Those old Nikon's as well as several Canon's that I own and still use, were built like tanks.  Unless yours has been stored in a damp garage, or sitting in saltwater for years, their build quality is as good now as they were new.

J.:mrgreen:


----------



## matfoster (Mar 5, 2010)

maybe FE or FA


----------



## Derrel (Mar 5, 2010)

The one on the left looks like an FM-2, and the black body one on the right is an FE-2; on the black camera you can see the AUTO position on the shutter speed dial, even in that small size which means it is clearly an FE-2.

The FM had NO name on its front, just a tiny FM preface on the serial number. Since the chrome body on the left has a name on the front, and that appears to be a three-letter name, and we can not clearly and with certainty see the AUTO on the speed dial, I would say the chrome body on the left is most likely an FM-2. The black-bodied camera is clearly an FE-2. Neither can be an FA, because the FA prism has the two,large white illuminator windows on the prism. (I shot F3,FE,FM,FE-2,and FM-2 from 1982 to 2001, so I'm kinda familiar with which body is which and how they look.)

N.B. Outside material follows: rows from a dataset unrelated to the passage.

(** *** The API server *)

Definition named {A} (n : string) (l : list (string * A)) : option A :=
  match List.find (fun x => String.eqb x.1 n) l with Some x => Some x.2 | None => None end.

Definition without {A} (n : string) (l : list (string * A)) : list (string * A) :=
  List.filter (fun x => negb (String.eqb x.1 n)) l.

(** An update of the resource keeps the stored status; the object goes away
    when it is being deleted and its last finalizer is removed. *)
Definition update_pipeline (p : CyndiPipeline) (w : World) : result CyndiPipeline * World :=
  match w_pipeline w with
  | None => (inl not_found, w)
  | Some old =>
      let p' := with_Status p (Status old) in
      (inr p', set_w_pipeline
         (if bool_decide (DeletionTimestamp (Meta p') <> None) &&
             bool_decide (Finalizers_of (Meta p') = []) then None else Some p') w)
  end.

Definition update_status (p : CyndiPipeline) (w : World) : result CyndiPipeline * World :=
  match w_pipeline w with
  | None => (inl not_found, w)
  | Some old =>
      let p' := with_Status old (Status p) in
      (inr p', set_w_pipeline (Some p') w)
  end.

Definition of_owner (owner : string) (c : gvalue) : bool :=
  bool_decide (@GetLabels Ref.unstructured c !! LabelOwner = Some owner).

(** *** The databases *)

(** The word after the prefix of a CREATE TABLE statement *)
Fixpoint first_word (s : string) : string :=
  match s with
  | EmptyString => EmptyString
  | String c s' => if Ascii.eqb c " "%char then EmptyString else String c (first_word s')
  end.

Definition create_prefix : string := "CREATE TABLE inventory.".

Definition pg_exec (q : string) (w : World) : option gerror * World :=
  match List.find (fun t => String.eqb q (drop_query t.1)) (w_tables w) with
  | Some t => (None, set_w_tables (without t.1 (w_tables w))
                 (if bool_decide (w_view w = Some t.1) then set_w_view None w else w))
  | None =>
      match List.find (fun t => String.eqb q (viewTemplate t.1)) (w_tables w) with
      | Some t => (None, set_w_view (Some t.1) w)
      | None =>
          if String.eqb q grant_query then (None, w)
          else if String.prefix create_prefix q then
            let n := first_word (String.substring (String.length create_prefix)
                                   (String.length q) q) in
            (None, set_w_tables (w_tables w ++ [(n, [])]) w)
          else (Some sql_error, w)
      end
  end.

Those were some really good cameras. They are simple to use,and reliable if in good shape. But they are getting older now.


----------



## compur (Mar 5, 2010)

The Nikon FM was my first "serious" camera back in the 70s and I'm still very
fond of the FM/FE series models.  I still shoot an FM, FM2 and FE2 as well
as their predecessor the Nikkormat EL. They are all wonderful cameras of 
solid construction and will give many years of reliable service with reasonable 
care. But, I wouldn't call the FM/FE series cameras tanks, they're more like 
jeeps.  I think the Nikon tanks are the Nikkormats and the F-series models.


----------



## PinPong (Mar 6, 2010)

id rather go high quality then go down to old school than to just go straight old school
this way you have more control over where you going.. 
but ya, thats old school


----------



## matfoster (Mar 6, 2010)

BarkAtTheMoon said:


> How do these Nikon 35MM cameras hold up to todays standards?


 

this is all FM or F80, i tend to forget these days
boogie | photographer


----------